Head off to the side his eyes focused up towards the ceiling, and his mouth open.
The second face of death was seeing him laying on the gurney as the emergency personnel wheeled
up to ICU.
The third face of death was briefly seeing Rich in ICU hooked up to many machines with tubes and wires.
Listening to his breathing and the steady beep of his heart from the machine.
The four face of death is waiting for the news, praying, hoping, coping and denying. The sight of Rich laying
there non responsive to my touch or to my voice. His skin warm, his skin flushed with renewed "life".
The fifth face of death is the news… the news that you knew deep down that was coming but didn’t want to
hear or want to believe. News that forever changed your world and the world of others… a second, a heartbeat was all it was.
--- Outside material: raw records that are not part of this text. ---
Lemma insert_after_sorted n l :
  StronglySorted Z.lt l -> n ∉ l -> StronglySorted Z.lt (insert_after n l).
Proof.
  induction l as [|x l IH]; intros Hs Hn; simpl.
  - repeat constructor.
  - apply StronglySorted_inv in Hs as [Hs Hx].
    apply not_elem_of_cons in Hn as [Hne Hn].
    destruct (n >? x) eqn:E.
    + constructor; [auto|]. rewrite insert_after_perm. constructor; [lia|exact Hx].
    + constructor; [constructor; assumption|].
      constructor; [lia|]. eapply Forall_impl; [exact Hx|]. intros y Hy. simpl in Hy. lia.
Qed.

Lemma pending_insert_sorted n top :
  StronglySorted Z.lt top -> n ∉ top -> StronglySorted Z.lt (pending_insert n top).
Proof.
  destruct top as [|t rest]; intros Hs Hn; simpl; [repeat constructor|].
  pose proof Hs as Hs'. apply StronglySorted_inv in Hs as [Hs Ht].
  apply not_elem_of_cons in Hn as [Hne Hn].
  destruct (n <? t) eqn:E.
  - constructor; [exact Hs'|]. constructor; [lia|].
    eapply Forall_impl; [exact Ht|]. intros y Hy. simpl in Hy. lia.
  - constructor; [apply insert_after_sorted; assumption|].
    rewrite insert_after_perm. constructor; [lia|exact Ht].
Qed.

Lemma seqZ_snoc_next next : 1 <= next -> seqZ 1 (next - 1) ++ [next] = seqZ 1 next.
Proof.
  intros H. replace next with (Z.of_nat (S (Z.to_nat (next - 1)))) at 3 by lia.
  rewrite seqZ_S. rewrite Z2Nat.id by lia. f_equal. f_equal. lia.
Qed.

Lemma drain_spec top : forall next out,
  1 <= next -> out = seqZ 1 (next - 1) ->
  StronglySorted Z.lt top -> Forall (fun x => next <= x) top ->
  match drain top next out with
  | (top', next', out') =>
      1 <= next' /\ out' = seqZ 1 (next' - 1) /\ StronglySorted Z.lt top' /\
      Forall (fun x => next' < x) top' /\ out' ++ top' = out ++ top
  end.
Proof.
  induction top as [|t rest IH]; intros next out Hn Ho Hs Hb; simpl.
  - rewrite app_nil_r. auto.
  - apply StronglySorted_inv in Hs as [Hs Ht]. apply Forall_cons in Hb as [Hb1 Hb].
    destruct (t =? next) eqn:E.
    + apply Z.eqb_eq in E. subst t.
      specialize (IH (next + 1) (out ++ [next])).
      destruct (drain rest (next + 1) (out ++ [next])) as [[top' next'] out'].
      destruct IH as (A & B & C & D & F).
      * lia.
      * subst out. replace (next + 1 - 1) with next by lia. apply seqZ_snoc_next. lia.
      * exact Hs.
      * eapply Forall_impl; [exact Ht|]. intros y Hy. simpl in Hy. lia.
      * repeat split; auto. rewrite F, <- app_assoc. reflexivity.
    + apply Z.eqb_neq in E. repeat split; auto.
      * constructor; assumption.
      * constructor; [lia|]. eapply Forall_impl; [exact Ht|]. intros y Hy. simpl in Hy. lia.
Qed.
(** ** Sample data *)

(** An instance of service [a] on the default host. *)
Definition sample_instance (i : string) (p t : Z) : instance :=
  Instance (JStr i) (JStr "a") HOST (JNum p) JNull (empty_object 0) t.

(** Service [a] with instance [x] (port 100, seen at 1000) and instance [y]
    (port 200, seen at 2000), time-to-live 15000. *)
Definition sample_registry : Registry :=
  {| services :=
       [(JStr "a",
         [(JStr "x", sample_instance "x" 100 1000);
          (JStr "y", sample_instance "y" 200 2000)])];
     ttl := 15000 |}.

(** A registration of instance [z] of service [a] on port 300. *)
Definition sample_args : args :=
  Args (JStr "a") JUndefined (JNum 300) JUndefined (JStr "z") JUndefined.

(** The instance [sample_args] registers at time [t], its [meta] allocated
    at reference [ref]. *)
Definition sample_z (ref : nat) (t : Z) : instance :=
  Instance (JStr "z") (JStr "a") HOST (JNum 300) JNull (empty_object ref) t.

(** The arguments [{ name: 'a', id }]. *)
Definition sample_target (i : string) : args :=
  Args (JStr "a") JUndefined JUndefined JUndefined (JStr i) JUndefined.

(** A probe that finds process 4242 alive, and no other. *)
Definition sample_probe (p : Bootstrap.json) : bool :=
  match p with Bootstrap.Jnumber 4242 => true | _ => false end.

(** A record without [host] and [port]. *)
Definition sample_hostless : Bootstrap.json :=
  Bootstrap.Jobject [("pid", Bootstrap.Jnumber 4242)].

(** * Properties *)

(** ** Insertion-ordered maps *)

Module JsMapFacts.
Import JsMap.
Section facts.
Context {K V : Type} `{!EqDecision K}.
Implicit Types (k j : K) (v : V) (m : list (K * V)).

Lemma get_Some_elem k v m : get k m = Some v -> (k, v) ∈ m.
Proof.
  induction m as [|[k' v'] m IH]; simpl; [done|].
  case_decide; intros H'; simplify_eq; [left | right; auto].
Qed.

Lemma get_None_keys k m : get k m = None <-> k ∉ keys m.
Proof.
  unfold keys. induction m as [|[k' v'] m IH]; simpl.
  - split; [intros _; apply not_elem_of_nil | done].
  - rewrite not_elem_of_cons. case_decide; subst.
    + split; [done | by intros [? _]].
    + rewrite IH. split; [by split | by intros [_ ?]].
Qed.

Lemma elem_get k v m : wf m -> (k, v) ∈ m -> get k m = Some v.
Proof.
  unfold wf, keys. induction m as [|[k' v'] m IH]; simpl.
  - intros _ H'. by apply elem_of_nil in H'.
  - rewrite NoDup_cons. intros [Hk Hm] [H'|H']%elem_of_cons.
    + simplify_eq. by rewrite decide_True.
    + case_decide; [|auto]. subst. destruct Hk.
      apply list_elem_of_fmap. by exists (k, v).
Qed.

Lemma get_set_eq k v m : get k (set k v m) = Some v.
Proof.
  induction m as [|[k' v'] m IH]; simpl; [by rewrite decide_True|].
  case_decide; simpl; [by rewrite decide_True | by rewrite decide_False].
Qed.

Lemma get_set_ne k j v m : k <> j -> get j (set k v m) = get j m.
Proof.
  intros Hne. induction m as [|[k' v'] m IH]; simpl; [by rewrite decide_False|].
  case_decide; simpl; subst.
  - by rewrite !decide_False.
  - by rewrite IH.
Qed.

Lemma delete_filter k m : delete k m = filter (fun e => e.1 <> k) m.
Proof.
  induction m as [|[k' v'] m IH]; simpl; [done|].
  case_decide; subst.
  - rewrite filter_cons_False; [done | simpl; auto].
  - rewrite filter_cons_True; [by rewrite IH | done].
Qed.

Lemma get_delete_eq k m : get k (delete k m) = None.
Proof.
  induction m as [|[k' v'] m IH]; simpl; [done|].
  case_decide; simpl; [done | by rewrite decide_False].
Qed.
Lemma num_eq_or_NaN (n : number) :
  match n with N_nan _ => true | _ => num_eq n n end = true.
Proof.
  destruct n as [s|s|s|s m e]; [destruct s; reflexivity..|reflexivity|].
  apply (num_eq_refl (N_finite s m e)). reflexivity.
Qed.

Lemma SameValueZero_refl (k : value) : SameValueZero k k = true.
Proof.
  destruct k as [| |b|n|x|a]; cbn [SameValueZero]; try reflexivity.
  - destruct b; reflexivity.
  - pose proof (num_eq_or_NaN n) as H. destruct n; exact H.
  - apply jsstring_eqb_refl.
  - apply Nat.eqb_refl.
Qed.

(** A key equal to a truthy key is truthy. *)
Lemma SameValueZero_truthy (key k : value) :
  SameValueZero key k = true -> ToBoolean k = true -> ToBoolean key = true.
Proof.
  destruct key as [| |b|[s|s|s|s m e]|x|a], k as [| |b'|[s'|s'|s'|s' m' e']|x'|a'];
    cbn [SameValueZero ToBoolean]; intros H1 H2;
    try discriminate H1; try discriminate H2; try reflexivity.
  all: try (destruct b, b'; try reflexivity; discriminate).
  all: try (apply jsstring_eqb_eq in H1; subst; exact H2).
  all: exfalso; revert H1; unfold num_eq, f_eq, SFeqb, SFcompare; cbn [to_float];
    destruct s, s'; discriminate.
Qed.

Lemma map_upsert_entries k v es key x :
  In (key, x) (map_upsert k v es) ->
  In (key, x) es \/ (x = v /\ SameValueZero key k = true).
Proof.
  induction es as [|[k' v'] es IH]; cbn [map_upsert In].
  - intros [H|[]]. injection H as <- <-. right. split; [reflexivity|].
    apply SameValueZero_refl.
  - destruct (SameValueZero k' k) eqn:E; cbn [In].
    + intros [H|H]; [|left; right; exact H].
      injection H as <- <-. right. split; [reflexivity|exact E].
    + intros [H|H]; [left; left; exact H|].
      destruct (IH H) as [H'|H']; [left; right; exact H'|right; exact H'].
Qed.

Lemma Map_set_entries k v es key x :
  ToBoolean k = true ->
  In (key, x) (Map_set k v es) ->
  In (key, x) es \/ (x = v /\ SameValueZero key k = true).
Proof.
  intros Hk. unfold Map_set.
  assert (E : match k with VNum (N_zero _) => VNum (N_zero false) | _ => k end = k).
  { destruct k as [| |b|n|y|a]; try reflexivity.
    destruct n; try reflexivity. discriminate Hk. }
  rewrite E. apply map_upsert_entries.
Qed.

(** A push that changes an object or a map stores there the item under the
    pending key, which is truthy. *)
Lemma push_stores_under_pending_key d val d' a o :
  _push val d = Ok (tt, d') ->
  objects d !! a = Some o -> is_keyed o = true ->
  objects d' !! a <> Some o ->
  (exists k ps ps',
      _tmpKey d = VStr k /\ o = HObject ps /\ Object_set k val ps = Some ps'
      /\ objects d' !! a = Some (HObject ps'))
  \/ (exists es,
         o = HMap es
         /\ objects d' !! a = Some (HMap (Map_set (_tmpKey d) val es))).
Proof.
  intros H Ha Hk Hne. unfold _push in H. run.
  destruct (_parents d !! (List.length (_parents d) - 1)%nat) as [p|] eqn:Hp;
    [|discriminate H].
  run. rewrite ?Hp in H. run.
  repeat (step H; run; rewrite ?Hp in H; run);
    try (apply _dec_objects in H; cbn [objects] in H);
    try (injection H as <-; cbn [objects] in Hne);
    try (exfalso; apply Hne; assumption).
  - (* an array frame: the array is another object *)
    exfalso. rewrite H in Hne. destruct (Nat.eq_dec a (p_ref p)) as [->|Hneq].
    + rewrite Ha in *. by simplify_eq.
    + rewrite list_lookup_insert_ne in Hne by congruence. contradiction.
  - (* an object frame with a truthy key *)
    rewrite H in Hne |- *. destruct (Nat.eq_dec a (p_ref p)) as [->|Hneq].
    + left. rewrite Ha in *. simplify_eq. eexists _, _, _.
      repeat split; [eassumption|].
      apply list_lookup_insert_eq. eapply lookup_lt_Some; eassumption.
    + rewrite list_lookup_insert_ne in Hne by congruence. contradiction.
  - (* the promotion: the new map is a new object *)
    exfalso. rewrite lookup_app_l in Hne by (eapply lookup_lt_Some; eassumption).
    contradiction.
  - (* a map frame with a truthy key *)
    rewrite H in Hne |- *. destruct (Nat.eq_dec a (p_ref p)) as [->|Hneq].
    + right. rewrite Ha in *. simplify_eq. eexists. split; [reflexivity|].
      apply list_lookup_insert_eq. eapply lookup_lt_Some; eassumption.
    + rewrite list_lookup_insert_ne in Hne by congruence. contradiction.
Qed.

End DecodeFacts.

(** * The claims *)

Section Claims.

Implicit Types (d : Decoder) (p : parent) (val : value).

(** C1, at the failing input [81 05] (the array [[5]]): the frame opened
    with declared length 1 keeps that count under [left], untouched by the
    push of its only child; the push decrements the absent [length] to NaN,
    and the frame is still on the stack when the decode call returns. *)
Theorem C1_frame_survives_its_last_child :
  let r := Decoder_decodeAll (scanned [EpushArrayStartFixed 1; EpushInt 5] 0)
                             (map byte_of [0x81; 0x05]) in
  depth_after r = Some 2%nat
  /\ match r with
     | Ok (_, d) =>
         map (fun p => (p_left p, p_length p)) (_parents d)
         = [(None, Some NaN); (Some (VNum (of_int 1)), Some NaN)]
     | _ => False
     end.
Proof. vm_compute. split; reflexivity. Qed.

(** C2, at the failing input [83 01 02 03] (the array [[1, 2, 3]]):
    [decodeFirst] returns a sequence of length 6, three holes followed by
    the three children. *)
Theorem C2_fixed_array_has_leading_holes :
  observe (Decoder_decode
             (scanned [EpushArrayStartFixed 3; EpushInt 1; EpushInt 2; EpushInt 3] 0)
             (map byte_of [0x83; 0x01; 0x02; 0x03]))
  = Ok (Some (TArray [None; None; None;
                      Some (TNum (of_int 1)); Some (TNum (of_int 2));
                      Some (TNum (of_int 3))])).
Proof. vm_compute. reflexivity. Qed.

(** C3, counterexample: on the callbacks of [82 01] (an array declared
    with two items, one present) and status 0, [decodeAll] returns, and
    the frame stack it leaves has depth two. *)
Lemma C3_returns_with_open_frame :
  let r := Decoder_decodeAll (scanned [EpushArrayStartFixed 2; EpushInt 1] 0)
                             (map byte_of [0x82; 0x01]) in
  observe r = Ok (Some (TArray [Some (TArray [None; None; Some (TNum (of_int 1))])]))
  /\ depth_after r = Some 2%nat.
Proof. vm_compute. split; reflexivity. Qed.

(** C3, amended: a decode call starts with the frame stack at depth one;
    it returns ([decodeAll] the result sequence, [decodeFirst] its first
    element) whenever every callback returns and the scanner's status is
    not positive.  The depth of the stack at the end is not examined. *)
Theorem C3_decode_returns_unless_status_positive parser input d evs code d1 :
  (List.length input <= List.length (_heap d))%nat ->
  parser (_heap (started input d)) (Z.of_nat (List.length input)) = (evs, code) ->
  callbacks evs (started input d) = Ok (tt, d1) ->
  code <= 0 ->
  List.length (_parents (started input d)) = 1%nat
  /\ _decode parser input d = Ok (tt, d1)
  /\ decodeAll parser input d = Ok (VRef (_res d1), d1)
  /\ exists es, objects d1 !! _res d1 = Some (HArray es)
                /\ decodeFirst parser input d = Ok (first_of es, d1).
Proof.
  intros Hfit Hscan Hcb Hcode.
  assert (H : _decode parser input d = Ok (tt, d1)).
  { rewrite (_decode_run parser input d evs code Hfit Hscan), Hcb.
    destruct (Z.ltb_spec 0 code); [lia|reflexivity]. }
  split; [reflexivity|]. split; [exact H|]. split.
  - unfold decodeAll, bind. rewrite H. reflexivity.
  - exact (decodeFirst_returns parser input d evs code d1 Hfit Hscan Hcb Hcode).
Qed.

(** The amended C3 at the callbacks of [82 01]. *)
Lemma C3_decode_returns_witness :
  let d := mkDecoder [x00; x00] [] 0%nat VUndefined [] in
  let input := map byte_of [0x82; 0x01] in
  let evs := [EpushArrayStartFixed 2; EpushInt 1] in
  exists d1,
    callbacks evs (started input d) = Ok (tt, d1)
    /\ List.length (_parents (started input d)) = 1%nat
    /\ _decode (scanned evs 0) input d = Ok (tt, d1)
    /\ decodeAll (scanned evs 0) input d = Ok (VRef (_res d1), d1)
    /\ exists es, objects d1 !! _res d1 = Some (HArray es)
                  /\ decodeFirst (scanned evs 0) input d = Ok (first_of es, d1).
Proof.
  intros d input evs.
  destruct (callbacks evs (started input d)) as [[[] d1]| |] eqn:Hcb;
    [|vm_compute in Hcb; discriminate Hcb..].
  exists d1. split; [reflexivity|].
  apply (C3_decode_returns_unless_status_positive (scanned evs 0) input d evs 0 d1);
    [cbn; lia | reflexivity | exact Hcb | lia].
Defined.

(** C4, at the failing input [A2 61 61 01 02 03] (the map with the entries
    "a": 1 and 2: 3): [decodeFirst] returns the string-keyed object, holding
    the first entry only.  The general mapping with both entries exists,
    but only as the container of the frame: the object pushed into the
    parent when the map was opened is the one the caller gets. *)
Theorem C4_promoted_map_is_not_returned :
  let r := Decoder_decode
             (scanned [EpushObjectStartFixed 2; EpushUtf8String 2 2; EpushInt 1;
                       EpushInt 2; EpushInt 3] 0)
             (map byte_of [0xA2; 0x61; 0x61; 0x01; 0x02; 0x03]) in
  observe r = Ok (Some (TObject [(js "a", TNum (of_int 1))]))
  /\ match r with
     | Ok (_, d) =>
         match last (_parents d) with
         | Some p =>
             p_type p = PARENT_MAP
             /\ tree_of 2 (objects d) (VRef (p_ref p))
                = Some (TMap [(TStr (js "a"), TNum (of_int 1));
                              (TNum (of_int 2), TNum (of_int 3))])
         | None => False
         end
     | _ => False
     end.
Proof. vm_compute. repeat split; reflexivity. Qed.

(** A map whose two keys are strings decodes to a string-keyed object with
    both entries. *)
Lemma string_keyed_map_decodes_to_object :
  observe (Decoder_decode
             (scanned [EpushObjectStartFixed 2; EpushUtf8String 2 2; EpushInt 1;
                       EpushUtf8String 5 5; EpushInt 2] 0)
             (map byte_of [0xA2; 0x61; 0x61; 0x01; 0x61; 0x62; 0x02]))
  = Ok (Some (TObject [(js "a", TNum (of_int 1)); (js "b", TNum (of_int 2))])).
Proof. vm_compute. reflexivity. Qed.

(** C5, at the failing input [3B 00 20 00 00 00 00 00 01] (the negative
    integer -1 - (2^53 + 1), whose high word is 2^21): the callback
    pushInt64Neg(0x20, 0, 0, 1) takes the branch of the arbitrary-precision
    integers, where [NEG_ONE.sub] is no method of the Bignumber class the
    package declares.  [decodeFirst] and [decodeAll] raise a TypeError; no
    value is pushed. *)
Theorem C5_big_negative_integer_raises :
  num_lt MAX_SAFE_HIGH (buildInt32 (of_int 0x20) (of_int 0)) = true
  /\ Decoder_decode (scanned [EpushInt64Neg 0x20 0 0 1] 0)
       (map byte_of [0x3B; 0x00; 0x20; 0x00; 0x00; 0x00; 0x00; 0x00; 0x01])
     = Throw TypeError
  /\ Decoder_decodeAll (scanned [EpushInt64Neg 0x20 0 0 1] 0)
       (map byte_of [0x3B; 0x00; 0x20; 0x00; 0x00; 0x00; 0x00; 0x00; 0x01])
     = Throw TypeError.
Proof. vm_compute. repeat split; reflexivity. Qed.

(** C6, counterexample: the text string of [61 FF] has the single byte FF,
    which is not valid UTF-8; [decodeFirst] returns, and the value is the
    string U+FFFD. *)
Lemma C6_invalid_utf8_is_replaced :
  valid_utf8 [byte_of 0xFF] = false
  /\ observe (Decoder_decode (scanned [EpushUtf8String 1 1] 0)
                             (map byte_of [0x61; 0xFF]))
     = Ok (Some (TStr [0xFFFD])).
Proof. vm_compute. split; reflexivity. Qed.

(** C6, amended: a text-string event does not fail on bytes that are not
    valid UTF-8.  Whatever the bytes, the event pushes the string the
    runtime's UTF-8 decoder makes of them, with ill-formed sequences
    replaced by U+FFFD; a decode call whose scan is that one event returns
    that string. *)
Theorem C6_text_string_always_decodes parser input d start stop code :
  (List.length input <= List.length (_heap d))%nat ->
  parser (_heap (started input d)) (Z.of_nat (List.length input))
  = ([EpushUtf8String start stop], code) ->
  code <= 0 ->
  let s := toString_utf8 (ArrayBuffer_slice (_heap (started input d)) start (stop + 1)) in
  (forall d0,
      pushUtf8String start stop d0
      = _push (VStr (toString_utf8 (ArrayBuffer_slice (_heap d0) start (stop + 1)))) d0)
  /\ decodeFirst parser input d = Ok (VStr s, first_pushed input d (VStr s)).
Proof.
  intros Hfit Hscan Hcode s. split; [reflexivity|].
  apply (decodeFirst_leaf parser input d (EpushUtf8String start stop) code);
    [assumption..|reflexivity].
Qed.

(** The amended C6 at the text string of [61 FF]. *)
Lemma C6_text_string_witness :
  let d := mkDecoder [x00; x00] [] 0%nat VUndefined [] in
  let input := map byte_of [0x61; 0xFF] in
  let s := toString_utf8 (ArrayBuffer_slice (_heap (started input d)) 1 (1 + 1)) in
  (forall d0,
      pushUtf8String 1 1 d0
      = _push (VStr (toString_utf8 (ArrayBuffer_slice (_heap d0) 1 (1 + 1)))) d0)
  /\ decodeFirst (scanned [EpushUtf8String 1 1] 0) input d
     = Ok (VStr s, first_pushed input d (VStr s)).
Proof.
  intros d input.
  apply (C6_text_string_always_decodes (scanned [EpushUtf8String 1 1] 0) input d 1 1 0);
    [cbn; lia | reflexivity | lia].
Defined.
(** * cannon-es: constraint and force-element layer

    A shallow embedding of [constraints/DistanceConstraint.ts], the
    [ContactMaterial] class and the [Spring] class, with the properties
    their specification states about them.

    Numbers.  A JavaScript number is modelled as [number]: either [NaN] or
    a finite value carried by a real.  Arithmetic is exact on finite values
    and [NaN] is absorbing; the rounding, the overflow and the signed zero
    of a double are not modelled.  The statements below are therefore kept
    to what does not depend on them: which value is stored where, what is
    left unchanged, and equalities that a double computes exactly.  The one
    place where the program relies on rounding, its id counter, has the
    rounding written out.

    Objects.  Bodies, contact equations and springs are mutable objects that
    several owners may reference; they live in finite maps from object
    identities ([nat]) to records, and the methods are store transformers. *)

From Stdlib Require Import Reals Lra Lia List.
From stdpp Require Import base option list gmap fin_maps.

(* ===================================================================== *)
(** ** Numbers *)
(* ===================================================================== *)

Inductive number : Type :=
  | NaN
  | Finite (r : R).

Module Num.

Definition zero : number := Finite 0%R.

Definition lift2 (op : R -> R -> R) (a b : number) : number :=
  match a, b with
  | Finite p, Finite q => Finite (op p q)
  | _, _ => NaN
  end.

(** [a + b], [a - b], [a * b] and unary [-a]. *)
Definition add : number -> number -> number := lift2 Rplus.
Definition sub : number -> number -> number := lift2 Rminus.
Definition mul : number -> number -> number := lift2 Rmult.
Definition neg (a : number) : number :=
  match a with
  | Finite p => Finite (- p)%R
  | NaN => NaN
  end.

(** [Math.sqrt]: [NaN] below zero. *)
Definition sqrt (a : number) : number :=
  match a with
  | Finite p => if Rlt_dec p 0 then NaN else Finite (R_sqrt.sqrt p)
  | NaN => NaN
  end.

(** Truthiness of a number: [0] and [NaN] are falsy. *)
Definition truthy (a : number) : bool :=
  match a with
  | Finite p => if Req_dec_T p 0 then false else true
  | NaN => false
  end.

Definition finite (a : number) : Prop :=
  match a with
  | Finite _ => True
  | NaN => False
  end.

(** [a < b] on numbers; every comparison with [NaN] is false. *)
Definition lt (a b : number) : Prop :=
  match a, b with
  | Finite p, Finite q => (p < q)%R
  | _, _ => False
  end.

End Num.

(** [x || d] for an optional numeric option [x]: the default replaces an
    absent ([undefined]) and any falsy value. *)
Definition or_default (x : option number) (d : number) : number :=
  match x with
  | Some v => if Num.truthy v then v else d
  | None => d
  end.

(** [typeof x === 'number' ? x : d]: every number, [0] and [NaN] included,
    is kept. *)
Definition number_or (x : option number) (d : number) : number :=
  match x with
  | Some v => v
  | None => d
  end.

(* ===================================================================== *)
(** ** Vec3 *)
(* ===================================================================== *)

Module Vec3.

Record t : Type := mk { x : number; y : number; z : number }.

(** [new Vec3()] *)
Definition ZERO : t := mk Num.zero Num.zero Num.zero.

Definition nan : t := mk NaN NaN NaN.

Definition finite (v : t) : Prop :=
  Num.finite (x v) /\ Num.finite (y v) /\ Num.finite (z v).

(** Modelled from the spec: [Vec3.vadd], [Vec3.vsub] (math/Vec3 is not
    among the sources); the componentwise sum and difference, written
    [this.vadd(v, target)] and [this.vsub(v, target)] in the callers. *)
Definition vadd (this v : t) : t :=
  mk (Num.add (x this) (x v)) (Num.add (y this) (y v)) (Num.add (z this) (z v)).

Definition vsub (this v : t) : t :=
  mk (Num.sub (x this) (x v)) (Num.sub (y this) (y v)) (Num.sub (z this) (z v)).

(** Modelled from the spec: [Vec3.mult] (math/Vec3 is not among the
    sources); the product of a vector by a scalar. *)
Definition mult (this : t) (scalar : number) : t :=
  mk (Num.mul scalar (x this)) (Num.mul scalar (y this)) (Num.mul scalar (z this)).

(** Modelled from the spec: [Vec3.dot] and [Vec3.cross] (math/Vec3 is
    not among the sources); the scalar and the vector product. *)
Definition dot (this v : t) : number :=
  Num.add (Num.add (Num.mul (x this) (x v)) (Num.mul (y this) (y v)))
          (Num.mul (z this) (z v)).

Definition cross (this v : t) : t :=
  mk (Num.sub (Num.mul (y this) (z v)) (Num.mul (z this) (y v)))
     (Num.sub (Num.mul (z this) (x v)) (Num.mul (x this) (z v)))
     (Num.sub (Num.mul (x this) (y v)) (Num.mul (y this) (x v))).

(** Modelled from the spec: [Vec3.norm] (math/Vec3 is not among the
    sources); the Euclidean length. *)
Definition norm (this : t) : number :=
  Num.sqrt (dot this this).

(** Modelled from the spec: [Vec3.distanceTo] (math/Vec3 is not among the
    sources); the Euclidean distance between two points. *)
Definition distanceTo (this p : t) : number :=
  norm (vsub p this).

(** Modelled from the spec: [Vec3.normalize] (math/Vec3 is not among the
    sources); the vector scaled to unit length.  The spec gives no value to
    the normalization of a vector that has no positive length; [nan] stands
    in for it, and no statement below depends on that choice. *)
Definition normalize (this : t) : t :=
  match norm this with
  | Finite n => if Req_dec_T n 0 then nan else mult this (Finite (/ n)%R)
  | NaN => nan
  end.

(** [this.copy(v)] *)
Definition copy (v : t) : t := v.

End Vec3.

(* ===================================================================== *)
(** ** The rigid bodies and the contact equations *)
(* ===================================================================== *)

Module Quaternion.
Record t : Type := mk { x : number; y : number; z : number; w : number }.
End Quaternion.

Module Body.

(** Modelled from the spec: the rigid-body contract (objects/Body is not
    among the sources): the fields a constraint or a spring reads, and
    the two accumulators it writes. *)
Record t : Type := mk {
  position : Vec3.t;
  quaternion : Quaternion.t;
  velocity : Vec3.t;
  angularVelocity : Vec3.t;
  force : Vec3.t;
  torque : Vec3.t
}.

Definition set_force (f : Vec3.t) (b : t) : t :=
  mk (position b) (quaternion b) (velocity b) (angularVelocity b) f (torque b).

Definition set_torque (tq : Vec3.t) (b : t) : t :=
  mk (position b) (quaternion b) (velocity b) (angularVelocity b) (force b) tq.

End Body.

Module ContactEquation.

(** Modelled from the spec: the contact equation (equations/ContactEquation
    is not among the sources): the two bodies it couples, its force
    bounds, its direction [ni] and its two anchor offsets [ri], [rj]. *)
Record t : Type := mk {
  bodyA : nat;
  bodyB : nat;
  minForce : number;
  maxForce : number;
  ni : Vec3.t;
  ri : Vec3.t;
  rj : Vec3.t
}.

(** Modelled from the spec: [new ContactEquation(bodyA, bodyB)]
    (equations/ContactEquation is not among the sources): a unilateral
    contact between the two bodies, its vectors freshly allocated. *)
Definition new (bodyA bodyB : nat) : t :=
  mk bodyA bodyB Num.zero (Finite 1e6%R) Vec3.ZERO Vec3.ZERO Vec3.ZERO.

Definition set_bounds (lo hi : number) (e : t) : t :=
  mk (bodyA e) (bodyB e) lo hi (ni e) (ri e) (rj e).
Screaming, "I hate you God" at the top of your lungs. Crying in despair, crying and screaming in anger at the injustice
of it all.
The six face of death is laying beside him in the hospital bed after the "news", crying and knowing my time was near
to somehow let him go. I laid on my side and gazed down upon him. Caressed his face, his hair, his lips and chin. Knowing
that I will not be able to do this ever again. I gazed upon him as he laid there "dead" but alive knowing that he on the physical level he could not hear, see, feel me. I knew somehow he heard me, and saw me and felt my pain and the pain and sorrow of others from his spiritual vantage point.
The seventh face of death is walking into a semi dark ICU room to view Rich after the surgery that gave four people their lives
back. He laid there, he looked amazingly peaceful though his mouth was open, he looked almost happy in death. The time…11:40 a.m. June 18, 2008. My dad and I were in that room, I cried. I do not remember anything else except how he looked.
The eighth face of death is taking your son to the funeral home the day before the wake. To see the one you love in all the world
laying in a coffin wearing his suit that he wore on our wedding day will stay with me forever. I placed our wedding picture in the front pocket of his white shirt on top of his heart. I bought a John Deere tractor and it rested on his chest and I placed a picture of Christopher in his hands.
The ninth face of death is walking down the isle behind your husbands casket with your parents on either side of you. Your little boy unknowingly and blissfully unaware of what is transpiring that day. Listening to those who knew him and loved him recall
their fond memories of him. Standing before those who came to pay their respects to briefly recall our five years of love and life together.
The tenth face of death is driving behind the hearse as we drove through the Peterborough Liftlocks, I asked our driver to blow
the horn in Rich’s honour. Driving through the cemetery gates knowing this was the final thing, the final time. He will we covered
in dirt, buried out there all alone. Winter is coming…cold and bare.
The eleventh face of death is living! Living knowing that you want to crawl in beside him. Living and going on without the one
person whom you loved, trusted, leaned on gave everything too! Living should be the greatest gift, something to cherish and respect. I don’t feel any of that. I am numb.